(Stored items)
(** A step of the ring's consumer. *)
Lemma sim_cons {A} y x o l c s s' (m : M Sys A) Q R r :
  taking (eq x) DIdle o l c s → match x with RingConc.CIdle | RingConc.CGotHead _ => true | _ => false end = true →
  RingConc.cons_step capacity (ring c) = Some r → RingConc.c_cons r = y → mirrors (c <| ring := r |>) s' →
  (taking (eq y) DIdle o l (c <| ring := r |>) s' → sim by_worker (c <| ring := r |>) m Q R s') → sim by_worker c m Q R s'.
Proof.
  intros [Hinv Hl Hc Hd Ho Hdel Hm] Hx Hr Hy Hm' Hsim.
  assert (exec (ARing RingConc.ACons) c = Some (c <| ring := r |>)) as He.
  { simpl. unfold ring_step, ring_move, ring_exec. rewrite <- Hc. simpl. rewrite Hr. by destruct x. }
  apply (sim_step _ (ARing RingConc.ACons) _ (c <| ring := r |>)); [by right|done|]. apply Hsim. split; try done. by eapply queue_inv_exec.
Qed.

(** [PschDequeueEvent], between two events. *)
Lemma sim_dequeue o l c s :
  taking (eq RingConc.CIdle) DIdle o l c s →
  sim by_worker c (PschDequeueEvent o)
    (λ r c' s', taking (eq RingConc.CIdle) DIdle r.2 (l ++ if r.1 : bool then [r.2] else []) c' s') (λ _ _, False) s.
Proof.
  intros Ht. pose proof Ht as [_ _ Hc Hd Ho _ Hm]. destruct (mi_shared _ _ Hm) as (st & Hst & Hh & Htl & Hcap & Heq).
  unfold PschDequeueEvent. apply sim_bind, sim_gets. rewrite Hst. do 2 (apply sim_bind; eapply sim_rd; [done|]). rewrite Hh, Htl.
  set (r1 := (ring c) <| RingConc.c_cons := RingConc.CGotHead (RingConc.c_head (ring c)) |>).
  eapply (sim_cons _ _ o l c s s _ _ _ r1); [exact Ht|done|unfold RingConc.cons_step; by rewrite <- Hc|reflexivity|by apply mirrors_ring|].
  clear Ht. intros Ht. set (c1 := c <| ring := r1 |>) in *.
  set (r2 := r1 <| RingConc.c_cons := if RingConc.c_head (ring c) =? RingConc.c_tail (ring c) then RingConc.CIdle else RingConc.CCopy (RingConc.c_tail (ring c)) |>).
  eapply (sim_cons _ _ o l c1 s s _ _ _ r2); [exact Ht|done|done|reflexivity|by apply (mirrors_ring c s r2)|].
  clear Ht. intros Ht. change (c1 <| ring := r2 |>) with (c <| ring := r2 |>) in *. clear c1.
  destruct (_ =? _) eqn:Hempty; [apply sim_ret; simpl; by rewrite app_nil_r|].
  set (pos := RingConc.c_tail (ring c)) in *. apply sim_bind. eapply sim_rd; [done|]. rewrite Hcap. apply sim_bind, sim_gets.
  set (c2 := c <| ring := r2 |>) in *. rewrite (mi_ring _ _ Hm). change (slots c !!! slot_index capacity pos) with (slot pos c2).
  set (r3 := r2 <| RingConc.c_cons := RingConc.CCopied pos (RingConc.c_slots r2 !!! slot_index capacity pos) |>).
  set (c3 := c2 <| ring := r3 |> <| out ::= (λ o, o <| ev_fixed := re_fixed (slot pos c2) |>) |> <| drain := DErr |>).
  assert (exec ADrain c2 = Some c3) as Hx.
  { simpl. unfold drain_step, ring_move, ring_exec. simpl. by rewrite Hd. }
  eapply (sim_drain (has_slot pos) DErr _ l); [exact Ht|exact Hx|apply Ht|by eexists|done|simpl; rewrite Ho; reflexivity|apply Ht| |].
  { eapply (mirrors_conf (c <| ring := r3 |>)); [by apply mirrors_ring|done..]. }
  clear Ht. intros Ht. apply sim_bind, (sim_resolve_err pos _ l c3 s); [exact Ht|].
  intros err c4 s4 Ht4 Hslot. change (slot pos c2) with (slot pos c3) in Ht4 |- *. rewrite <- Hslot in Ht4 |- *.
  apply sim_bind. eapply (sim_resolve_query pos _ l c4 s4); [exact Ht4|].
  intros q c5 s5 [Hinv5 Hl5 [v Hv] Hd5 Ho5 Hdel5 Hm5]. destruct (mi_shared _ _ Hm5) as (st5 & Hst5 & Heq5).
  apply sim_bind. eapply sim_wr; [done|].
  set (r6 := (ring c5) <| RingConc.c_cons := RingConc.CIdle |> <| RingConc.c_tail := u64 (pos + 1) |>
    <| RingConc.h_popped ::= λ l, l ++ [default (-1) v] |>).
  set (c6 := c5 <| ring := r6 |> <| drain := DIdle |> <| delivered ::= λ l, l ++ [out c5] |>).
  assert (exec ADrain c5 = Some c6) as Hx6.
  { simpl. unfold drain_step, ring_move, ring_exec. rewrite Hv, Hd5. simpl. unfold RingConc.cons_step. by rewrite Hv. }
  apply (sim_step _ ADrain _ c6); [by left|done|]. apply sim_ret. split; try done; [by eapply queue_inv_exec|simpl; by rewrite Hdel5, Ho5|].
  eapply (mirrors_conf (c5 <| ring := r6 |>)); [|done..]. eapply mirrors_write; [done|done|..]; simpl; intuition congruence.
Qed.

(** ** The theorem *)

(** Between two events: the worker is in no call and has [o] in its buffer. *)
Definition between (o : PschEvent) (c : Conf) (s : Sys) : Prop :=
  RingConc.c_cons (ring c) = RingConc.CIdle ∧ InternConc.c_locks (intern c) = ∅ ∧ out c = o ∧ mirrors c s.

(** C8: A call on the queue that no other process interrupts is the sequential function.
    In any reachable state of the whole machine and any state [s] of one process that shows
    the same shared memory, with no lock held and the process in no call: steps of a
    backend alone make the call of [PschEnqueueEvent] (the lock manager granting the
    lock) or of [PschEnqueueBatch] end with the positions, the counters, the slots, the
    string area, the table and the result of the function of [Ring.v] or
    [LocalBatch.v], by a return or by an error as the function does, with both locks
    free and the events of the result published in their order; and steps of the worker
    alone end as [PschDequeueEvent] does, which raises nothing: an event is delivered
    exactly if the function says so, and it is what the function leaves in the buffer. *)
Theorem uninterrupted_queue_sequential c s (Hreach : reachable capacity event c) (Hen : psch_enabled = true) :
  (∀ p n, lock_available = true → ready p c s →
     entering (ARing (RingConc.ACall p n)) c (λ c1,
       sim (by_producer p) c1 (PschEnqueueEvent (event n))
         (λ ok c' s', left_by p c (if ok : bool then [n] else []) c' s')
         (λ c' s', left_by p c [] c' s') s)) ∧
  (∀ p n todo, ready p c s →
     entering (ARing (RingConc.ABatch p n todo)) c (λ c1,
       sim (by_producer p) c1 (PschEnqueueBatch (map event (n :: todo)) (Z.of_nat (length (n :: todo))))
         (λ count c' s', ∃ l', count = Z.of_nat (length l') ∧ sublist l' (n :: todo) ∧ left_by p c l' c' s')
         (λ c' s', ∃ l', sublist l' (n :: todo) ∧ left_by p c l' c' s') s)) ∧
  (∀ o, between o c s →
     sim by_worker c (PschDequeueEvent o)
       (λ r c' s', between r.2 c' s' ∧ delivered c' = delivered c ++ if r.1 : bool then [r.2] else [])
       (λ _ _, False) s).
Proof.
  assert (inv c) as Hinv by by apply (queue_reachable_inv capacity event k Hk eq_refl Hev). split_and!.
  - intros p n Hav Hr. by apply sim_event.
  - intros p n todo Hr. by apply sim_batch.
  - intros o (Hc & Hl & Ho & Hm). eapply sim_mono; [| |apply (sim_dequeue o (delivered c) c s)]; [|done|].
    + intros r c' s' []. by split_and!.
    + split; try done. destruct Hinv as (H & T & q & h & Hinv). destruct (qi_drain _ _ _ _ _ _ _ Hinv) as [Hd _]. by rewrite Hc in Hd.
Qed.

# Work to be completed
Please reproduce every line shown above, exactly as written.

# Output
(** A step of the ring's consumer. *)
Lemma sim_cons {A} y x o l c s s' (m : M Sys A) Q R r :
  taking (eq x) DIdle o l c s → match x with RingConc.CIdle | RingConc.CGotHead _ => true | _ => false end = true →
  RingConc.cons_step capacity (ring c) = Some r → RingConc.c_cons r = y → mirrors (c <| ring := r |>) s' →
  (taking (eq y) DIdle o l (c <| ring := r |>) s' → sim by_worker (c <| ring := r |>) m Q R s') → sim by_worker c m Q R s'.
Proof.
  intros [Hinv Hl Hc Hd Ho Hdel Hm] Hx Hr Hy Hm' Hsim.
  assert (exec (ARing RingConc.ACons) c = Some (c <| ring := r |>)) as He.
  { simpl. unfold ring_step, ring_move, ring_exec. rewrite <- Hc. simpl. rewrite Hr. by destruct x. }
  apply (sim_step _ (ARing RingConc.ACons) _ (c <| ring := r |>)); [by right|done|]. apply Hsim. split; try done. by eapply queue_inv_exec.
Qed.

(** [PschDequeueEvent], between two events. *)
Lemma sim_dequeue o l c s :
  taking (eq RingConc.CIdle) DIdle o l c s →
  sim by_worker c (PschDequeueEvent o)
    (λ r c' s', taking (eq RingConc.CIdle) DIdle r.2 (l ++ if r.1 : bool then [r.2] else []) c' s') (λ _ _, False) s.
Proof.
  intros Ht. pose proof Ht as [_ _ Hc Hd Ho _ Hm]. destruct (mi_shared _ _ Hm) as (st & Hst & Hh & Htl & Hcap & Heq).
  unfold PschDequeueEvent. apply sim_bind, sim_gets. rewrite Hst. do 2 (apply sim_bind; eapply sim_rd; [done|]). rewrite Hh, Htl.
  set (r1 := (ring c) <| RingConc.c_cons := RingConc.CGotHead (RingConc.c_head (ring c)) |>).
  eapply (sim_cons _ _ o l c s s _ _ _ r1); [exact Ht|done|unfold RingConc.cons_step; by rewrite <- Hc|reflexivity|by apply mirrors_ring|].
  clear Ht. intros Ht. set (c1 := c <| ring := r1 |>) in *.
  set (r2 := r1 <| RingConc.c_cons := if RingConc.c_head (ring c) =? RingConc.c_tail (ring c) then RingConc.CIdle else RingConc.CCopy (RingConc.c_tail (ring c)) |>).
  eapply (sim_cons _ _ o l c1 s s _ _ _ r2); [exact Ht|done|done|reflexivity|by apply (mirrors_ring c s r2)|].
  clear Ht. intros Ht. change (c1 <| ring := r2 |>) with (c <| ring := r2 |>) in *. clear c1.
  destruct (_ =? _) eqn:Hempty; [apply sim_ret; simpl; by rewrite app_nil_r|].
  set (pos := RingConc.c_tail (ring c)) in *. apply sim_bind. eapply sim_rd; [done|]. rewrite Hcap. apply sim_bind, sim_gets.
  set (c2 := c <| ring := r2 |>) in *. rewrite (mi_ring _ _ Hm). change (slots c !!! slot_index capacity pos) with (slot pos c2).
  set (r3 := r2 <| RingConc.c_cons := RingConc.CCopied pos (RingConc.c_slots r2 !!! slot_index capacity pos) |>).
  set (c3 := c2 <| ring := r3 |> <| out ::= (λ o, o <| ev_fixed := re_fixed (slot pos c2) |>) |> <| drain := DErr |>).
  assert (exec ADrain c2 = Some c3) as Hx.
  { simpl. unfold drain_step, ring_move, ring_exec. simpl. by rewrite Hd. }
  eapply (sim_drain (has_slot pos) DErr _ l); [exact Ht|exact Hx|apply Ht|by eexists|done|simpl; rewrite Ho; reflexivity|apply Ht| |].
  { eapply (mirrors_conf (c <| ring := r3 |>)); [by apply mirrors_ring|done..]. }
  clear Ht. intros Ht. apply sim_bind, (sim_resolve_err pos _ l c3 s); [exact Ht|].
  intros err c4 s4 Ht4 Hslot. change (slot pos c2) with (slot pos c3) in Ht4 |- *. rewrite <- Hslot in Ht4 |- *.
  apply sim_bind. eapply (sim_resolve_query pos _ l c4 s4); [exact Ht4|].
  intros q c5 s5 [Hinv5 Hl5 [v Hv] Hd5 Ho5 Hdel5 Hm5]. destruct (mi_shared _ _ Hm5) as (st5 & Hst5 & Heq5).
  apply sim_bind. eapply sim_wr; [done|].
  set (r6 := (ring c5) <| RingConc.c_cons := RingConc.CIdle |> <| RingConc.c_tail := u64 (pos + 1) |>
    <| RingConc.h_popped ::= λ l, l ++ [default (-1) v] |>).
  set (c6 := c5 <| ring := r6 |> <| drain := DIdle |> <| delivered ::= λ l, l ++ [out c5] |>).
  assert (exec ADrain c5 = Some c6) as Hx6.
  { simpl. unfold drain_step, ring_move, ring_exec. rewrite Hv, Hd5. simpl. unfold RingConc.cons_step. by rewrite Hv. }
  apply (sim_step _ ADrain _ c6); [by left|done|]. apply sim_ret. split; try done; [by eapply queue_inv_exec|simpl; by rewrite Hdel5, Ho5|].
  eapply (mirrors_conf (c5 <| ring := r6 |>)); [|done..]. eapply mirrors_write; [done|done|..]; simpl; intuition congruence.
Qed.

(** ** The theorem *)

(** Between two events: the worker is in no call and has [o] in its buffer. *)
Definition between (o : PschEvent) (c : Conf) (s : Sys) : Prop :=
  RingConc.c_cons (ring c) = RingConc.CIdle ∧ InternConc.c_locks (intern c) = ∅ ∧ out c = o ∧ mirrors c s.

(** C8: A call on the queue that no other process interrupts is the sequential function.
    In any reachable state of the whole machine and any state [s] of one process that shows
    the same shared memory, with no lock held and the process in no call: steps of a
    backend alone make the call of [PschEnqueueEvent] (the lock manager granting the
    lock) or of [PschEnqueueBatch] end with the positions, the counters, the slots, the
    string area, the table and the result of the function of [Ring.v] or
    [LocalBatch.v], by a return or by an error as the function does, with both locks
    free and the events of the result published in their order; and steps of the worker
    alone end as [PschDequeueEvent] does, which raises nothing: an event is delivered
    exactly if the function says so, and it is what the function leaves in the buffer. *)
Theorem uninterrupted_queue_sequential c s (Hreach : reachable capacity event c) (Hen : psch_enabled = true) :
  (∀ p n, lock_available = true → ready p c s →
     entering (ARing (RingConc.ACall p n)) c (λ c1,
       sim (by_producer p) c1 (PschEnqueueEvent (event n))
         (λ ok c' s', left_by p c (if ok : bool then [n] else []) c' s')
         (λ c' s', left_by p c [] c' s') s)) ∧
  (∀ p n todo, ready p c s →
     entering (ARing (RingConc.ABatch p n todo)) c (λ c1,
       sim (by_producer p) c1 (PschEnqueueBatch (map event (n :: todo)) (Z.of_nat (length (n :: todo))))
         (λ count c' s', ∃ l', count = Z.of_nat (length l') ∧ sublist l' (n :: todo) ∧ left_by p c l' c' s')
         (λ c' s', ∃ l', sublist l' (n :: todo) ∧ left_by p c l' c' s') s)) ∧
  (∀ o, between o c s →
     sim by_worker c (PschDequeueEvent o)
       (λ r c' s', between r.2 c' s' ∧ delivered c' = delivered c ++ if r.1 : bool then [r.2] else [])
       (λ _ _, False) s).
Proof.
  assert (inv c) as Hinv by by apply (queue_reachable_inv capacity event k Hk eq_refl Hev). split_and!.
  - intros p n Hav Hr. by apply sim_event.
  - intros p n todo Hr. by apply sim_batch.
  - intros o (Hc & Hl & Ho & Hm). eapply sim_mono; [| |apply (sim_dequeue o (delivered c) c s)]; [|done|].
    + intros r c' s' []. by split_and!.
    + split; try done. destruct Hinv as (H & T & q & h & Hinv). destruct (qi_drain _ _ _ _ _ _ _ Hinv) as [Hd _]. by rewrite Hc in Hd.
Qed.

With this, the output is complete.